Activity |
Scan the records and identify every line in which the string "Python" occurs, then return those lines.

▼▼▼

(** * Admission, scheduling, caching and retry pipeline of the Google Ads
      automation core: a shallow embedding and its verified properties.

    The development follows the layout of the Python package [core]:
    - [Errors]           core/errors.py
    - [Redis]            the shared store the package talks to (redis.asyncio)
    - [QuotaGovernor]    core/quota.py
    - [LRUCache], [CacheManager]   core/cache.py
    - [PriorityScheduler]          core/scheduler.py
    - [GoogleAdsManager]           core/google_ads_manager.py
    together with [ErrorResponse], the error handler of apps/api_server.py,
    and [Auth], the role checks of security/auth.py.

    Stateful code is written in explicit state-passing style: a function
    that touches the store takes the store and returns the new one together
    with its result; a function that may raise returns a [result]. *)

From Stdlib Require Import ZArith String Ascii List Bool Lia.
From Stdlib Require Import Sorting.Sorted Sorting.Permutation.
From Stdlib Require Import Floats.SpecFloat.
From stdpp Require Import base option list gmap strings pretty.

Set Warnings "-register-all".
Local Open Scope string_scope.
Local Open Scope list_scope.
Local Open Scope Z_scope.

(** ** Results of fallible code *)

Inductive result (E A : Type) : Type :=
| Ok (a : A)
| Raise (e : E).
Arguments Ok {E A} a.
Arguments Raise {E A} e.

(** ** core/errors.py *)

Module Errors.

Inductive ErrorCategory : Set :=
| AUTHENTICATION | AUTHORIZATION | QUOTA | RATE_LIMIT | VALIDATION
| NOT_FOUND | CONFLICT | INTERNAL | EXTERNAL_API | TIMEOUT | CIRCUIT_BREAKER.

(** The [details] dictionary of an error: string keys, in insertion order. *)
Definition Details := list (string * string).

Record ErrorDetail : Type := {
  category : ErrorCategory;
  code : string;
  message : string;
  http_status : Z;
  retryable : bool;
  details : Details
}.

(** The exception classes of the module; [isinstance] tests read [cls]. *)
Inductive ErrorClass : Set :=
| AuthenticationError | AuthorizationError | QuotaExceededError
| RateLimitError | ValidationError | NotFoundError | ConflictError
| TimeoutError | CircuitBreakerError | ExternalAPIError | InternalError.

Record AdsAPIError : Type := {
  cls : ErrorClass;
  error_detail : ErrorDetail
}.

(** [AdsAPIError.__init__], reached through a subclass constructor. *)
Definition init (c : ErrorClass) (msg : string) (cat : ErrorCategory)
    (cd : string) (http : Z) (retry : bool) (det : Details) : AdsAPIError :=
  {| cls := c;
     error_detail := {| category := cat; code := cd; message := msg;
                        http_status := http; retryable := retry;
                        details := det |} |}.

Definition mkAuthenticationError (msg : string) : AdsAPIError :=
  init AuthenticationError msg AUTHENTICATION "AUTH_FAILED" 401 false [].

Definition mkAuthorizationError (msg : string) : AdsAPIError :=
  init AuthorizationError msg AUTHORIZATION "PERMISSION_DENIED" 403 false [].

(** [client_id] is added to the details only when it is truthy. *)
Definition mkQuotaExceededError (msg : string) (client_id : option string)
    : AdsAPIError :=
  let error_details :=
    match client_id with
    | Some c => if String.eqb c "" then [] else [("client_id", c)]
    | None => []
    end in
  init QuotaExceededError msg QUOTA "QUOTA_EXCEEDED" 429 true error_details.

Definition mkRateLimitError (msg : string) : AdsAPIError :=
  init RateLimitError msg RATE_LIMIT "RATE_LIMIT_EXCEEDED" 429 true [].

Definition mkValidationError (msg : string) : AdsAPIError :=
  init ValidationError msg VALIDATION "VALIDATION_ERROR" 400 false [].

Definition mkNotFoundError (msg : string) : AdsAPIError :=
  init NotFoundError msg NOT_FOUND "NOT_FOUND" 404 false [].

Definition mkConflictError (msg : string) : AdsAPIError :=
  init ConflictError msg CONFLICT "CONFLICT" 409 false [].

Definition mkTimeoutError (msg : string) : AdsAPIError :=
  init TimeoutError msg TIMEOUT "TIMEOUT" 504 true [].

Definition mkCircuitBreakerError (msg : string) : AdsAPIError :=
  init CircuitBreakerError msg CIRCUIT_BREAKER "CIRCUIT_BREAKER_OPEN" 503 true [].

(** [google_ads_error_code] is added after the caller's details, and only
    when it is truthy (a non-empty string). *)
Definition mkExternalAPIError (msg : string)
    (google_ads_error_code : option string) (retry : bool) (det : Details)
    : AdsAPIError :=
  let error_details :=
    match google_ads_error_code with
    | Some c => if String.eqb c "" then det
                else det ++ [("google_ads_error_code", c)]
    | None => det
    end in
  init ExternalAPIError msg EXTERNAL_API "EXTERNAL_API_ERROR" 502 retry
       error_details.

Definition mkInternalError (msg : string) : AdsAPIError :=
  init InternalError msg INTERNAL "INTERNAL_ERROR" 500 false [].

(** [GOOGLE_ADS_ERROR_MAP], in the order of the source. *)
Definition GOOGLE_ADS_ERROR_MAP : list (string * ErrorClass) :=
  [ ("AUTHENTICATION_ERROR", AuthenticationError);
    ("AUTHORIZATION_ERROR", AuthorizationError);
    ("QUOTA_ERROR", QuotaExceededError);
    ("RATE_LIMIT_ERROR", RateLimitError);
    ("RESOURCE_EXHAUSTED", QuotaExceededError);
    ("INVALID_ARGUMENT", ValidationError);
    ("NOT_FOUND", NotFoundError);
    ("ALREADY_EXISTS", ConflictError);
    ("DEADLINE_EXCEEDED", TimeoutError);
    ("INTERNAL_ERROR", InternalError);
    ("UNAVAILABLE", ExternalAPIError) ].

(** [dict.get(key, default)] on a table with string keys. *)
Fixpoint dict_get {A : Type} (tbl : list (string * A)) (key : string)
    (default : A) : A :=
  match tbl with
  | [] => default
  | (k, v) :: rest => if String.eqb key k then v else dict_get rest key default
  end.

(** [key in tbl] for a Python list of strings or the keys of a table. *)
Fixpoint str_in (key : string) (l : list string) : bool :=
  match l with
  | [] => false
  | k :: rest => String.eqb key k || str_in key rest
  end.

Definition retryable_codes : list string :=
  [ "QUOTA_ERROR"; "RATE_LIMIT_ERROR"; "RESOURCE_EXHAUSTED";
    "DEADLINE_EXCEEDED"; "UNAVAILABLE" ].

(** What the mapper reads of an exception raised by the upstream SDK: its
    [error_code] attribute, when it has one, and its [str()]. *)
Record UpstreamException : Type := {
  error_code : option string;
  text : string
}.

(** Calling a mapped class with [message=...] only. *)
Definition instantiate (c : ErrorClass) (msg : string) : AdsAPIError :=
  match c with
  | AuthenticationError => mkAuthenticationError msg
  | AuthorizationError => mkAuthorizationError msg
  | QuotaExceededError => mkQuotaExceededError msg None
  | RateLimitError => mkRateLimitError msg
  | ValidationError => mkValidationError msg
  | NotFoundError => mkNotFoundError msg
  | ConflictError => mkConflictError msg
  | TimeoutError => mkTimeoutError msg
  | CircuitBreakerError => mkCircuitBreakerError msg
  | ExternalAPIError => mkExternalAPIError msg None false []
  | InternalError => mkInternalError msg
  end.

Definition map_google_ads_exception (exception : UpstreamException)
    : AdsAPIError :=
  let error_code :=
    match error_code exception with Some c => c | None => "UNKNOWN" end in
  let error_message := text exception in
  let error_class := dict_get GOOGLE_ADS_ERROR_MAP error_code ExternalAPIError in
  let retry := str_in error_code retryable_codes in
  match error_class with
  | ExternalAPIError =>
      mkExternalAPIError error_message (Some error_code) retry
                         [("original_error", error_code)]
  | c => instantiate c error_message
  end.

Definition kind (e : AdsAPIError) : ErrorCategory := category (error_detail e).
Definition is_retryable (e : AdsAPIError) : bool := retryable (error_detail e).

End Errors.

(** ** Python values, exceptions and the state-and-exception monad *)

Module Python.

(** The values that travel through the cache: what [json] can encode. *)
Inductive pyval : Type :=
| PNone
| PBool (b : bool)
| PInt (z : Z)
| PStr (s : string)
| PList (l : list pyval)
| PDict (d : list (string * pyval)).

(** [bool(v)]: the truth value Python gives a value in a condition. *)
Definition truthy (v : pyval) : bool :=
  match v with
  | PNone => false
  | PBool b => b
  | PInt z => negb (z =? 0)
  | PStr s => negb (String.eqb s "")
  | PList l => match l with [] => false | _ => true end
  | PDict d => match d with [] => false | _ => true end
  end.

(** The exceptions the modelled code meets. [AdsError] carries a typed
    error of core/errors.py; [AsyncioTimeoutError] is what
    [asyncio.wait_for] raises when its time is up; the others are built-in
    or come from the Redis client. *)
Inductive exn : Type :=
| ConnectionError
| ResponseError
| ValueError
| OverflowError
| AsyncioTimeoutError
| AdsError (e : Errors.AdsAPIError).

(** Code that reads and writes a state [S] and may raise. *)
Definition M (S A : Type) : Type := S -> result exn A * S.

Definition ret {S A} (a : A) : M S A := fun s => (Ok a, s).
Definition bind {S A B} (m : M S A) (k : A -> M S B) : M S B :=
  fun s => match m s with
           | (Ok a, s') => k a s'
           | (Raise e, s') => (Raise e, s')
           end.

(** A pure computation that may raise, run inside [M]. *)
Definition lift_result {S A} (r : result exn A) : M S A := fun s => (r, s).

(** *** Integers written as text *)

Definition code (a : ascii) : Z := Z.of_N (N_of_ascii a).

(** A decimal digit. *)
Definition digit_value (a : ascii) : option Z :=
  if (48 <=? code a) && (code a <=? 57) then Some (code a - 48) else None.

Fixpoint lstrip (space : ascii -> bool) (l : list ascii) : list ascii :=
  match l with
  | [] => []
  | a :: rest => if space a then lstrip space rest else l
  end.

Definition strip (space : ascii -> bool) (l : list ascii) : list ascii :=
  rev (lstrip space (rev (lstrip space l))).

(** The white space [int] skips at both ends of a byte string: the
    space and the bytes 9 to 13. *)
Definition is_space (a : ascii) : bool :=
  ((9 <=? code a) && (code a <=? 13)) || (code a =? 32).

(** The digits of an [int] literal: at least one digit, and single
    underscores between digits only. [acc] is the value read so far and
    [after_digit] tells whether the byte before was a digit. *)
Fixpoint int_digits (acc : Z) (after_digit : bool) (l : list ascii)
    : option Z :=
  match l with
  | [] => if after_digit then Some acc else None
  | a :: rest =>
      match digit_value a with
      | Some d => int_digits (10 * acc + d) true rest
      | None =>
          if Ascii.eqb a "_" && after_digit then int_digits acc false rest
          else None
      end
  end.

(** [int(b)] for a byte string [b]: white space at both ends is dropped,
    a sign may come first, and the rest is decimal digits, leading zeros
    allowed; [b' 42'], [b'+42'], [b'042'] and [b'4_2'] are all integers.
    Anything else raises ValueError. Text of more digits than the
    interpreter converts (4300 unless configured otherwise) is outside
    the model. *)
Definition int_of_bytes (s : string) : result exn Z :=
  let signed :=
    match strip is_space (list_ascii_of_string s) with
    | "-"%char :: rest => option_map Z.opp (int_digits 0 false rest)
    | "+"%char :: rest => int_digits 0 false rest
    | body => int_digits 0 false body
    end in
  match signed with
  | Some z => Ok z
  | None => Raise ValueError
  end.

▲▲▲

Output for this task |
    The development follows the layout of the Python package [core]:
(** [key in tbl] for a Python list of strings or the keys of a table. *)
(** ** Python values, exceptions and the state-and-exception monad *)
Module Python.
(** [bool(v)]: the truth value Python gives a value in a condition. *)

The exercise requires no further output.